### TASK INSTRUCTIONS
Copy each line of the entries that includes the word "Hsub".

(Saved data entries)

┌──

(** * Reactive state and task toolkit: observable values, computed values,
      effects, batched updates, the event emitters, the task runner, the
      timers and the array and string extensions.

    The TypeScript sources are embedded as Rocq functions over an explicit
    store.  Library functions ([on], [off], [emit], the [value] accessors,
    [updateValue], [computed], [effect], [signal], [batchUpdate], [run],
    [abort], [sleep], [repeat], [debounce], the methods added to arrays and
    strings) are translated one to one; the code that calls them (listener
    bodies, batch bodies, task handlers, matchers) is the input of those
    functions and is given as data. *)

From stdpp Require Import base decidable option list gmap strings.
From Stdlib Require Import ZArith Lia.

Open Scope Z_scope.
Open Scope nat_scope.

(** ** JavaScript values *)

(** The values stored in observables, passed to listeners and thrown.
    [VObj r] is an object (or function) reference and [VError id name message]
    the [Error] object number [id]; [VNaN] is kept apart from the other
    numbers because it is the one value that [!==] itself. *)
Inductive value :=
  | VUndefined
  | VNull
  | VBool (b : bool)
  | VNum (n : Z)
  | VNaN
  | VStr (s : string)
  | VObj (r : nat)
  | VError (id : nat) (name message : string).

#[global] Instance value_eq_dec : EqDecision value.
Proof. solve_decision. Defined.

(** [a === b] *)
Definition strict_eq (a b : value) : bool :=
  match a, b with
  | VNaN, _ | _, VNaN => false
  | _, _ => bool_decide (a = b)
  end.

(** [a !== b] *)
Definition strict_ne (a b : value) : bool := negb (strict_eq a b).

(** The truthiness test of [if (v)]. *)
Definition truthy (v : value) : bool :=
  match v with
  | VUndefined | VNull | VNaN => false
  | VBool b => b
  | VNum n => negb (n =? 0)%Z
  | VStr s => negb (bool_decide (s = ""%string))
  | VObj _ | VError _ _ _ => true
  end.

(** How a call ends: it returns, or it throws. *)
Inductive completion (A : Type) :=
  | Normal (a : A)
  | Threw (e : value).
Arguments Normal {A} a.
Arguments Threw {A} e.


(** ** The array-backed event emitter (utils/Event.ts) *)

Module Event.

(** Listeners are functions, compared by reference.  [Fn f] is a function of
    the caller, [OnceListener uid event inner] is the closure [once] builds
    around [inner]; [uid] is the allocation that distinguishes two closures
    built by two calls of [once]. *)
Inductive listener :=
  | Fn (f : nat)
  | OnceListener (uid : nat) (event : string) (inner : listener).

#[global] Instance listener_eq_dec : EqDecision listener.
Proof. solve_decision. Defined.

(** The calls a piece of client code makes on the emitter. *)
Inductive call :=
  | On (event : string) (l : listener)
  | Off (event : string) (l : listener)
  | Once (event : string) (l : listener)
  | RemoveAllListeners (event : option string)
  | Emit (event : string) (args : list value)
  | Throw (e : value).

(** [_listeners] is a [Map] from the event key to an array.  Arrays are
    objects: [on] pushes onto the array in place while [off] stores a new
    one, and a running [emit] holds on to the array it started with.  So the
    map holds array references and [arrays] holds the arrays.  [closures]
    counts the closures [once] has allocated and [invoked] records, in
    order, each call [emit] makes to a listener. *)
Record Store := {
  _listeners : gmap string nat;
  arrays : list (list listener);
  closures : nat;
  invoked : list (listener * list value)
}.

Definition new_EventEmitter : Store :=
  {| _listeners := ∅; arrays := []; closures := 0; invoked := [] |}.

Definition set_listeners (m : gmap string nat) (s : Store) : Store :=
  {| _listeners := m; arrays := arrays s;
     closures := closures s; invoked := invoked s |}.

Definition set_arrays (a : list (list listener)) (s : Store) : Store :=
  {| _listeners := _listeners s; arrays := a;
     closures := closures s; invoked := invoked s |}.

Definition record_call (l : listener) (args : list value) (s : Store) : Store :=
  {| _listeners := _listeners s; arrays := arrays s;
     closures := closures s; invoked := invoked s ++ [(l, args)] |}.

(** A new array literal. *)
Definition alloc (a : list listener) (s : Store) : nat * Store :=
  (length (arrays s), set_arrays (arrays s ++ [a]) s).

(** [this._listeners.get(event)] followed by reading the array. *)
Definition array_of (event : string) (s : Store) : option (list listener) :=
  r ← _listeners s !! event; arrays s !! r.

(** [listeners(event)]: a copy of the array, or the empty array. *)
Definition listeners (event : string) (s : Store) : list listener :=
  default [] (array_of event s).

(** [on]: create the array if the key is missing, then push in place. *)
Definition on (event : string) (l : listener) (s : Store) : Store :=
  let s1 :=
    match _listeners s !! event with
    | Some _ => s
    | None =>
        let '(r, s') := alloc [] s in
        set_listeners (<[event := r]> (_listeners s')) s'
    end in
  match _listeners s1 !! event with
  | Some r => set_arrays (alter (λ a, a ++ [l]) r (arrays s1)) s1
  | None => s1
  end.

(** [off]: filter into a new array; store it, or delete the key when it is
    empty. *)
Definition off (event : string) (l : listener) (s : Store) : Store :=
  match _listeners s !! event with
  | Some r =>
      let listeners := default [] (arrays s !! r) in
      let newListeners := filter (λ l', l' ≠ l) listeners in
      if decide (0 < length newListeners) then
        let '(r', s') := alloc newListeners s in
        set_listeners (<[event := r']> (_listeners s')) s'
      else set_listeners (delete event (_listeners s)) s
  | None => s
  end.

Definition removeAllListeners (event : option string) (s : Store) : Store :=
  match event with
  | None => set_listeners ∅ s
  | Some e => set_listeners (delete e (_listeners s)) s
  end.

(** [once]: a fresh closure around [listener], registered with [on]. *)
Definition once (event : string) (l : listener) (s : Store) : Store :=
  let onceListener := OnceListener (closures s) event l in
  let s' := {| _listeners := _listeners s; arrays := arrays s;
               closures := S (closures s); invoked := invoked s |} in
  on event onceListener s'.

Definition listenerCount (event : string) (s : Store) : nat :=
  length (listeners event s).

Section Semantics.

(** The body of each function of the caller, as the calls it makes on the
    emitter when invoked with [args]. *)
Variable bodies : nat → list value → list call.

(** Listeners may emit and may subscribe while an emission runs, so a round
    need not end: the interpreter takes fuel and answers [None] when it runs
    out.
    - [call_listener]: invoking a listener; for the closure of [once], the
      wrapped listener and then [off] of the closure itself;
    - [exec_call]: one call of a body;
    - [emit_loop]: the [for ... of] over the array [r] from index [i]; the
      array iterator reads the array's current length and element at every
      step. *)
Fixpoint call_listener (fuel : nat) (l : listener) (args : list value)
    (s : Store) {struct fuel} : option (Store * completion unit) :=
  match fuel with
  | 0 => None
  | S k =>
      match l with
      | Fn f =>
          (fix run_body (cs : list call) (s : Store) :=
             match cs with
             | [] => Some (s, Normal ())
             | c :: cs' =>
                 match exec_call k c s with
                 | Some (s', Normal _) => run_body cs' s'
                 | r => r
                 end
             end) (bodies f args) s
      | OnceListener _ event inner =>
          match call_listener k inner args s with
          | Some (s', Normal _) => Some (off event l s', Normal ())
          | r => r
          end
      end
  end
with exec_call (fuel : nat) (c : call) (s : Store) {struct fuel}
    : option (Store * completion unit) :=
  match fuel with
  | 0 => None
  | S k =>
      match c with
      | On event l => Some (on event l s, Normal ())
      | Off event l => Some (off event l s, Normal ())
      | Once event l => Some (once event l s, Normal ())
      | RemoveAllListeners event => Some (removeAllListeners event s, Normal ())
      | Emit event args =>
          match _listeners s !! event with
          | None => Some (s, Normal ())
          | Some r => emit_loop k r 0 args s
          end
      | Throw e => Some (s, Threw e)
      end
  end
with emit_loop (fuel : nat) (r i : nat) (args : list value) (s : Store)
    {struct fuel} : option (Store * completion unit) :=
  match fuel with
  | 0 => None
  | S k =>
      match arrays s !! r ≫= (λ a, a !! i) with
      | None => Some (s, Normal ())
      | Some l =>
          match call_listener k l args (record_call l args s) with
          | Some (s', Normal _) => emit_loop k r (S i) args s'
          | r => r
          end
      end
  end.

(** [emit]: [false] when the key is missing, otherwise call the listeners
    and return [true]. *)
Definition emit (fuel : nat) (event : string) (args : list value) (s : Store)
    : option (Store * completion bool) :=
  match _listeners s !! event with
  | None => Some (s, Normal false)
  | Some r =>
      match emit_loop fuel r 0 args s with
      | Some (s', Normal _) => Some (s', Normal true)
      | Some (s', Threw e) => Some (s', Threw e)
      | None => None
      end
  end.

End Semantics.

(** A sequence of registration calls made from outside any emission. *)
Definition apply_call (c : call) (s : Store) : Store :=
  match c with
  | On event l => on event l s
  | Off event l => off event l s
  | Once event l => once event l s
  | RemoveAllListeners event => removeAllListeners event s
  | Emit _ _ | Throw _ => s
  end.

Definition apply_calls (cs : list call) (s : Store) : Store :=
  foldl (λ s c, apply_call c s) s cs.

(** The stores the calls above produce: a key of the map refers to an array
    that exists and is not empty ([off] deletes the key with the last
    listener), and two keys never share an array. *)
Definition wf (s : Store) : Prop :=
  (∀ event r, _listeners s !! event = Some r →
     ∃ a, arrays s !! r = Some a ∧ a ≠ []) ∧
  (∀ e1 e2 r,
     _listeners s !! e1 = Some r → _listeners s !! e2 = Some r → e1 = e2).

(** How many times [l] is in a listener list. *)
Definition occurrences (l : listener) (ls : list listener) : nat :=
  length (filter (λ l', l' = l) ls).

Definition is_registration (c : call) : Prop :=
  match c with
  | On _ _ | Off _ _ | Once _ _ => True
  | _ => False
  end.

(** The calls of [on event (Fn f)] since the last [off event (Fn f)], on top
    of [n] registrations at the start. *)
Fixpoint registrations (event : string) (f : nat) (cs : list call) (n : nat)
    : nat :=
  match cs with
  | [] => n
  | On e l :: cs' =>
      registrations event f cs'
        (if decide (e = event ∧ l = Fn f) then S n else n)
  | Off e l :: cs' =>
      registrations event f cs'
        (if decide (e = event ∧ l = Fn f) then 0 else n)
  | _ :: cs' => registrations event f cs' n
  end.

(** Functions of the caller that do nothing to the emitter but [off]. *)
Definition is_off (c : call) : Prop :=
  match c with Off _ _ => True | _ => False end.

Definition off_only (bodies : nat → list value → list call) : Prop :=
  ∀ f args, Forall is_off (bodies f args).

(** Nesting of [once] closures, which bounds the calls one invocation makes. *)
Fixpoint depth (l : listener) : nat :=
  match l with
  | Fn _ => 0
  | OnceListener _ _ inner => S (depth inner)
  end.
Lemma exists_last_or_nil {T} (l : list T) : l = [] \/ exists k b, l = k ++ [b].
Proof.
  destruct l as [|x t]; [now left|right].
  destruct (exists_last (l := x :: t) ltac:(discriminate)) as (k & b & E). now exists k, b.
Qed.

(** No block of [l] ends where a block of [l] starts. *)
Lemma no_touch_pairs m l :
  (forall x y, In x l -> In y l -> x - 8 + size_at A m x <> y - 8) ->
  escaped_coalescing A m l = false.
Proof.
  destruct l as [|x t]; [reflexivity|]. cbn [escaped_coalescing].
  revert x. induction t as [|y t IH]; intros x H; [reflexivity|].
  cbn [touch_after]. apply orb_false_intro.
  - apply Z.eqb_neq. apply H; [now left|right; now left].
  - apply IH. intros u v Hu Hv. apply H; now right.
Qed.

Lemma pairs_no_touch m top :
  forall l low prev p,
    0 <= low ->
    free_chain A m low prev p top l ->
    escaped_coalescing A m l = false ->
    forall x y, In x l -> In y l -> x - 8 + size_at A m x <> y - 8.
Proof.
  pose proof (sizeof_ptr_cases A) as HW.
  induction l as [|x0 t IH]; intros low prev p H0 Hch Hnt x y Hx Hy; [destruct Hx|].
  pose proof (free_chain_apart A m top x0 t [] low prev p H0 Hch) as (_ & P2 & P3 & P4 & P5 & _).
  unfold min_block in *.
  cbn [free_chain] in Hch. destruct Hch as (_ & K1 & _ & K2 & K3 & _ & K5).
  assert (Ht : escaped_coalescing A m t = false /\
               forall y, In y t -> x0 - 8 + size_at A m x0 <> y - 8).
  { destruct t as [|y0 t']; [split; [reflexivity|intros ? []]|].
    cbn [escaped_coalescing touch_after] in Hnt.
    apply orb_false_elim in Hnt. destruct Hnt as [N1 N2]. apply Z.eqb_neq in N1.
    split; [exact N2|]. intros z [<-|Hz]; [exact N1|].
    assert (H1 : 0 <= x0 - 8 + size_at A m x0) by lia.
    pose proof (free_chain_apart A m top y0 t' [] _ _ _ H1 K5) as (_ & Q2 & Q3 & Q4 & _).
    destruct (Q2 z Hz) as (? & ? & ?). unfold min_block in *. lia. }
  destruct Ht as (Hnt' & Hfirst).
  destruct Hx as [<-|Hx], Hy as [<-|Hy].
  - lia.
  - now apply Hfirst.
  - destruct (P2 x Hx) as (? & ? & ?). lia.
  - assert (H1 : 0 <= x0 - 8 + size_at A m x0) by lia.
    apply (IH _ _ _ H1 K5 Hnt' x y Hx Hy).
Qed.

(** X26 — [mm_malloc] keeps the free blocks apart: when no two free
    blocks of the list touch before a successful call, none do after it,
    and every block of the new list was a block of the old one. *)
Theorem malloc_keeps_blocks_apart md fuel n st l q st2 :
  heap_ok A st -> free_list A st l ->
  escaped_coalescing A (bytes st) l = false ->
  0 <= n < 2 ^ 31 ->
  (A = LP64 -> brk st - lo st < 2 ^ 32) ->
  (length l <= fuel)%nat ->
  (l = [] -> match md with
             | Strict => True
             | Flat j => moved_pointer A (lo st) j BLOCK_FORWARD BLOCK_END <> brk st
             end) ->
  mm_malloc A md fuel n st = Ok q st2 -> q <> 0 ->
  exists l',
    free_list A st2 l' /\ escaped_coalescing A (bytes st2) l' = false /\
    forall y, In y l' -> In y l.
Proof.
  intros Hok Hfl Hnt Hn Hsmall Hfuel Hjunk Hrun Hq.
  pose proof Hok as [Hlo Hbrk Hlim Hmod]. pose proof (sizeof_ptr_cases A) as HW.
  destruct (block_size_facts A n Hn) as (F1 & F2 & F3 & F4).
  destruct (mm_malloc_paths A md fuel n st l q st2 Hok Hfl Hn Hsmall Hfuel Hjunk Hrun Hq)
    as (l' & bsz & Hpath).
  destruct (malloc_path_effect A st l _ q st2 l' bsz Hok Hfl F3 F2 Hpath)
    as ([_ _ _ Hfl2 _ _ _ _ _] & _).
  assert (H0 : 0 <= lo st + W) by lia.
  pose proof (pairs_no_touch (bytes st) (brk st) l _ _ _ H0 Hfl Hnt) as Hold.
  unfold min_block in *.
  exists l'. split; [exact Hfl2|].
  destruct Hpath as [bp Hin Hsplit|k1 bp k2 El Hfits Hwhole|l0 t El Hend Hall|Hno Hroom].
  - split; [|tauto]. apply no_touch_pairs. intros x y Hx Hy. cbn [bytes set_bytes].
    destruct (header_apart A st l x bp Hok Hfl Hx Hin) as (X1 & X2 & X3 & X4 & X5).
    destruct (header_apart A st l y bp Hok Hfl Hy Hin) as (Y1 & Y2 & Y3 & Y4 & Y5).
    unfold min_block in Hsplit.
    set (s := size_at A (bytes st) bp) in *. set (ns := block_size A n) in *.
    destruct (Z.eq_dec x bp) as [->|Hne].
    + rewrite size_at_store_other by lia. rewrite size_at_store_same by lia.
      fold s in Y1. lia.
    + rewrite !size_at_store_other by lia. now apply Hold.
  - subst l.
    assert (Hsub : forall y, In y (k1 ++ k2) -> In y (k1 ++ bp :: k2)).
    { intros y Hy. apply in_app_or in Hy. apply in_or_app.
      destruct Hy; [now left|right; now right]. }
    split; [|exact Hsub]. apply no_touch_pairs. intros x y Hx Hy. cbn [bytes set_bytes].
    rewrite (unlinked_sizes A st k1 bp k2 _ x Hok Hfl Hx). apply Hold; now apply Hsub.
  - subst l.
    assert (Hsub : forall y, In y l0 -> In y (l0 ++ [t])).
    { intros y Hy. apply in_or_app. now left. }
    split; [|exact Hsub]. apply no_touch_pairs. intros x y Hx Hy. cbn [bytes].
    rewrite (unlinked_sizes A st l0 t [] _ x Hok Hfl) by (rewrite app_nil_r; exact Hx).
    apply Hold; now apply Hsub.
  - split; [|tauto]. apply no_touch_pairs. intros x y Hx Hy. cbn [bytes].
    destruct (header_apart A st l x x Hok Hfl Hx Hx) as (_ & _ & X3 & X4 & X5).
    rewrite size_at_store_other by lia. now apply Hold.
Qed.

└──

### ANSWER SPACE
    assert (Hsub : forall y, In y (k1 ++ k2) -> In y (k1 ++ bp :: k2)).
    split; [|exact Hsub]. apply no_touch_pairs. intros x y Hx Hy. cbn [bytes set_bytes].
    rewrite (unlinked_sizes A st k1 bp k2 _ x Hok Hfl Hx). apply Hold; now apply Hsub.
    assert (Hsub : forall y, In y l0 -> In y (l0 ++ [t])).
    split; [|exact Hsub]. apply no_touch_pairs. intros x y Hx Hy. cbn [bytes].
    apply Hold; now apply Hsub.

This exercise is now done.